Restructing of meat simply refers to combining pieces of meat into a desired shape, e.g. steaks and roasts (see "Update on Meat Restructuring" in Memorandum of Screening and Surveillance, USDA, FSIS, Meat and Poultry Technology Transfer and Assessment, Vol. 5, No. 1, published January 1986, incorporated herin by reference). Obviously such combining is most desirably performed in a manner to provide restructured meat products which have pleasing flavor, appearance, texture, and masticatory properties, at the lowest possible cost. The restructuring process itself, that utilizes starting material has been well publicized, see e.g. "Restructured Meat Products: A Review", by D. R. Smith in Food Technology in Australia, Vol. 36(4) April 1984, pages 178-182, and "Restructured Red Meat Products: In Review" by S. C. Seideman et al, in Journal of Food Quality 6(1983) 81-101, both incorporated herein by reference. In the process of restructuring, large pieces of flaked lean meat are mixed with finely ground objectionable tissue (gristle and fat) and certain binders. This mixture is subsequently subjected to high pressure while being formed into desired shapes. A final cleaving to desired thickness yields the restructured end product. Presently, production of starting material for restructured meat is typically carried out manually. However, such manual operations suffer from the drawbacks of: (1) being labor intensive and therefore expensive; (2) incurring quality control problems (from factors such as, worker fatigue, subjective evaluation, operator error) which adversely affect consumer acceptance of the restructured meat products, and; (3) producing starting material at much lower throughput rates then can be achieved with automated systems.
The present invention avoids the drawbacks of the prior art by: requiring substantially less labor (and thereby lower cost of labor), improving reliability, producing higher quality control (i.e. providing objective, accurate and reliable quality), and permitting much higher throughput speeds then are possible using manual preparation; thus providing higher quality starting material at a substantially lower cost. These advantages of the present invention, as well as other advantages which will be apparent from a reading of the ensuing description, are accomplished by:
A method of optically detecting undesirable material in meat and excising the undesirable material, which method includes,
optically detecting with mechanical optical detection means (i.e. as opposed to human vision) a location of undesirable material in meat,
communicating information regarding the location of the undesirable material in the meat from the mechanical optical detection means to control means, and excising said undesirable material from the meat with a high pressure water jet controlled by the control means.

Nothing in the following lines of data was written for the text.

(** * Properties *)

(** ** Arithmetic of the number model *)

Lemma Qlt_bool_iff (x y : Q) : Qlt_bool x y = true <-> x < y.
Proof.
  unfold Qlt_bool. rewrite negb_true_iff. split; intro H.
  - apply Qnot_le_lt. intro L. apply Qle_bool_iff in L. congruence.
  - destruct (Qle_bool y x) eqn:E; [|reflexivity].
    apply Qle_bool_iff in E. lra.
Qed.

Lemma Qlt_bool_false (x y : Q) : Qlt_bool x y = false <-> y <= x.
Proof.
  unfold Qlt_bool. rewrite negb_false_iff. apply Qle_bool_iff.
Qed.

Lemma Qle_bool_false (x y : Q) : Qle_bool x y = false <-> y < x.
Proof.
  split; intro H.
  - apply Qnot_le_lt. intro L. apply Qle_bool_iff in L. congruence.
  - destruct (Qle_bool x y) eqn:E; [|reflexivity].
    apply Qle_bool_iff in E. lra.
Qed.

Lemma Qeq_bool_false (x y : Q) : Qeq_bool x y = false <-> ~ x == y.
Proof.
  split; intro H.
  - intro E. apply Qeq_bool_iff in E. congruence.
  - destruct (Qeq_bool x y) eqn:E; [|reflexivity].
    apply Qeq_bool_iff in E. contradiction.
Qed.



Lemma Qdiv_nonneg (x y : Q) : 0 <= x -> 0 < y -> 0 <= x / y.
Proof.
  intros Hx Hy. apply Qle_shift_div_l; lra.
Qed.



(** Operations on finite numbers. *)

Lemma add_Fin (x y : Q) : (Fin x + Fin y)%num = Fin (x + y).
Proof. reflexivity. Qed.

Lemma sub_Fin (x y : Q) : (Fin x - Fin y)%num = Fin (x - y).
Proof. reflexivity. Qed.

Lemma mul_Fin (x y : Q) : (Fin x * Fin y)%num = Fin (x * y).
Proof. reflexivity. Qed.

Lemma div_Fin (x y : Q) : ~ y == 0 -> (Fin x / Fin y)%num = Fin (x / y).
Proof.
  intro H. unfold div. apply Qeq_bool_false in H. now rewrite H.
Qed.

Lemma rem_Fin (x y : Q) : ~ y == 0 -> (Fin x mod Fin y)%num = Fin (Qrem x y).
Proof.
  intro H. unfold rem. apply Qeq_bool_false in H. now rewrite H.
Qed.

Lemma lt_Fin (x y : Q) : (Fin x <? Fin y)%num = true <-> x < y.
Proof. apply Qlt_bool_iff. Qed.

Lemma lt_Fin_false (x y : Q) : (Fin x <? Fin y)%num = false <-> y <= x.
Proof. apply Qlt_bool_false. Qed.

A second aspect of the present invention which relates to an apparatus for detection and excision of undesirable material from meat including:
mechanical optical detection means (i.e. mechanical, as opposed to human vision) for optical detection of the location of undesirable material in meat,
means for producing a high pressure water jet, and control means, operably connected to both the mechanical optical detection means and the means for producing a high pressure water jet, for receiving information regarding the location of the undesirable material in meat from the mechanical optical detection means and for controlling the means for producing a high pressure water jet to excise the undesirable material from the meat.
A third aspect of the present invention relates to a textural detector apparatus which includes:
a plurality of needles,
retaining means for retaining all the needles so that each of the needles is individually displaceable along its longitudinal center axis, and
means, operably associated with the needles, for detecting whether or not each said needle is displaced along its longitudinal center axis.
A fourth aspect of the instant invention pertains to an analogous process which comprises:
providing a plurality of needles,
providing retaining means for retaining all the needles so that each of the needles is individually displaceable along its longitudinal center axis, and
detecting whether or not each of the needles is displaced along its longitudinal center axis.
A fifth aspect of the present invention relates to a highly advantageous and unobvious multiple blade slicer which includes,
a cutting table dimensioned and configured to retain material to be sliced,
automatic clamping means, operatively associated with said cutting table, for securely clamping said material to be sliced with automatic adjustment to the shape of said material, while said material to be sliced is retained by said cutting table, and
slicing means including a plurality of cutting blades for slicing said material to be sliced while it is retained by said cutting table and clamped by said automatic clamping means.